▸ **Task to complete**:
When you reach the line that contains "code, so the" in the data below, start reproducing lines exactly, and stop after the line that contains "Definition py (s".
Top of Listed entries
(** * Swedish name-day service: the table extractor and the lookup routes

    A shallow embedding of [fetch.py] (the extractor [parse_tables] with its
    three module tables) and of the two routes of [main.py] that the
    specification talks about ([get_date] and [refresh_namedays]).

    - Python [str] values are lists of Unicode code points.
    - Python exceptions are the [Raise] branch of an error monad.
    - The dictionaries [MONTH_MAP], [result] and [NAMEDAYS] are finite maps,
      the two override sets are finite sets.
    - The document tree is the one [BeautifulSoup(html, "html.parser")]
      hands to [parse_tables]; the tokenizer that builds it is third-party
      code, so the embedding starts from the tree. *)

From Stdlib Require Import ZArith Lia DecimalN.
From Equations Require Import Equations.
From stdpp Require Import gmap strings list fin_maps.

Open Scope N_scope.

(** ** Python strings *)

Abbreviation codepoint := N.
Abbreviation pystr := (list N).

(** An ASCII literal as a Python string. *)
Definition py (s : string) : pystr :=
  Ascii.N_of_ascii <$> String.list_ascii_of_string s.

(** The parts of the interpreter's Unicode database and settings that the
    program reaches through [str.lower] and [int]: the case mapping, the
    decimal value of a character, and [sys.int_max_str_digits].  They are
    taken as they come; only the ASCII rows of the decimal table are
    fixed. *)
Class PyRuntime := {
  str_lower : pystr → pystr;
  unicode_decimal : codepoint → option Z;
  int_max_str_digits : nat;
  unicode_decimal_ascii c :
    c < 128 →
    unicode_decimal c = if decide (48 ≤ c ≤ 57) then Some (Z.of_N c - 48)%Z else None
}.

(** [Py_UNICODE_ISSPACE]: the characters [str.split()], [str.strip()],
    [int] and the regex class [\s] treat as white space. *)
Definition isspace (c : codepoint) : bool :=
  (9 <=? c) && (c <=? 13) || (28 <=? c) && (c <=? 32)
  || (c =? 0x85) || (c =? 0xA0) || (c =? 0x1680)
  || (0x2000 <=? c) && (c <=? 0x200A)
  || (c =? 0x2028) || (c =? 0x2029) || (c =? 0x202F) || (c =? 0x205F)
  || (c =? 0x3000).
Bottom of Listed entries
▸ **Answer box**:
      code, so the embedding starts from the tree. *)

From Stdlib Require Import ZArith Lia DecimalN.
From Equations Require Import Equations.
From stdpp Require Import gmap strings list fin_maps.

Open Scope N_scope.

(** ** Python strings *)

Abbreviation codepoint := N.
Abbreviation pystr := (list N).

(** An ASCII literal as a Python string. *)
Definition py (s : string) : pystr :=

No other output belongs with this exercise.